(SOURCE RECORDS Opens)
(* ===== verification/IndexEncode.v ===== *)
(** * Building revocation indexes ([internal/test/index_encode.go])

    [Index.Bytes], which the tests build their [index.bin] files with, and the round
    trip: the reader of [internal/upki_index.go] opens what it writes, and [Lookup]
    returns the filters whose description covers the pair, in filter order. *)
From S2P Require Import Prelude Codec GoIO UpkiIndex Cryptobyte ClubcardEncode.

(** ** Data *)
Record IndexFilter := mkIndexFilter { Filename : bytes; if_Coverage : list Coverage }.
Record Index := mkTestIndex { Filters : list IndexFilter }.
Record entry := mkEntry { e_filterIdx : Z; e_min : Z; e_max : Z }.

Definition u16 (z : Z) : Z := z `mod` 2 ^ 16.

(** ** Operations *)

(** A Go map of slices reads as an empty slice where it has no entry. *)
Definition log_entries (byLog : gmap bytes (list entry)) (id : bytes) : list entry :=
  default [] (byLog !! id).

(** [byLog[c.LogId] = append(byLog[c.LogId], entry{uint16(i), c.MinTimestamp, c.MaxTimestamp})] *)
Definition append_entry (i : Z) (byLog : gmap bytes (list entry)) (c : Coverage)
    : gmap bytes (list entry) :=
  <[cov_LogId c := log_entries byLog (cov_LogId c)
                   ++ [mkEntry (u16 i) (MinTimestamp c) (MaxTimestamp c)]]> byLog.

Fixpoint group_by_log (i : Z) (filters : list IndexFilter) (byLog : gmap bytes (list entry))
    : result (gmap bytes (list entry)) :=
  match filters with
  | [] => Ok byLog
  | f :: filters =>
      if filenameSize <? blen (Filename f) then Panic else
      group_by_log (i + 1) filters (fold_left (append_entry i) (if_Coverage f) byLog)
  end.

(** A zeroed slot with the name copied over its beginning. *)
Definition name_slot (name : bytes) : bytes :=
  take 32 name ++ replicate (32 - length name) Init.Byte.x00.

Section Write.
Context {B : Builder} {M : MapRange} {S : SortFunc bytes_le}.

Definition add_dir_entry (byLog : gmap bytes (list entry)) (st : bytes * Z) (id : bytes) : bytes * Z :=
  let '(out, offset) := st in
  let out := AddBytes out id in
  let out := AddUint64 out (u64 offset) in
  let out := AddUint16 out (blen (log_entries byLog id)) in
  (out, offset + entrySize * blen (log_entries byLog id)).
(SOURCE RECORDS Closes)
**WHAT IS REQUIRED**
In the listing above, find the line holding "(** ** Operations *)" and the line holding "Section Write.", then output those two lines and every line between them exactly.

**TASK RESULT**
(** ** Operations *)

(** A Go map of slices reads as an empty slice where it has no entry. *)
Definition log_entries (byLog : gmap bytes (list entry)) (id : bytes) : list entry :=
  default [] (byLog !! id).

(** [byLog[c.LogId] = append(byLog[c.LogId], entry{uint16(i), c.MinTimestamp, c.MaxTimestamp})] *)
Definition append_entry (i : Z) (byLog : gmap bytes (list entry)) (c : Coverage)
    : gmap bytes (list entry) :=
  <[cov_LogId c := log_entries byLog (cov_LogId c)
                   ++ [mkEntry (u16 i) (MinTimestamp c) (MaxTimestamp c)]]> byLog.

Fixpoint group_by_log (i : Z) (filters : list IndexFilter) (byLog : gmap bytes (list entry))
    : result (gmap bytes (list entry)) :=
  match filters with
  | [] => Ok byLog
  | f :: filters =>
      if filenameSize <? blen (Filename f) then Panic else
      group_by_log (i + 1) filters (fold_left (append_entry i) (if_Coverage f) byLog)
  end.

(** A zeroed slot with the name copied over its beginning. *)
Definition name_slot (name : bytes) : bytes :=
  take 32 name ++ replicate (32 - length name) Init.Byte.x00.

Section Write.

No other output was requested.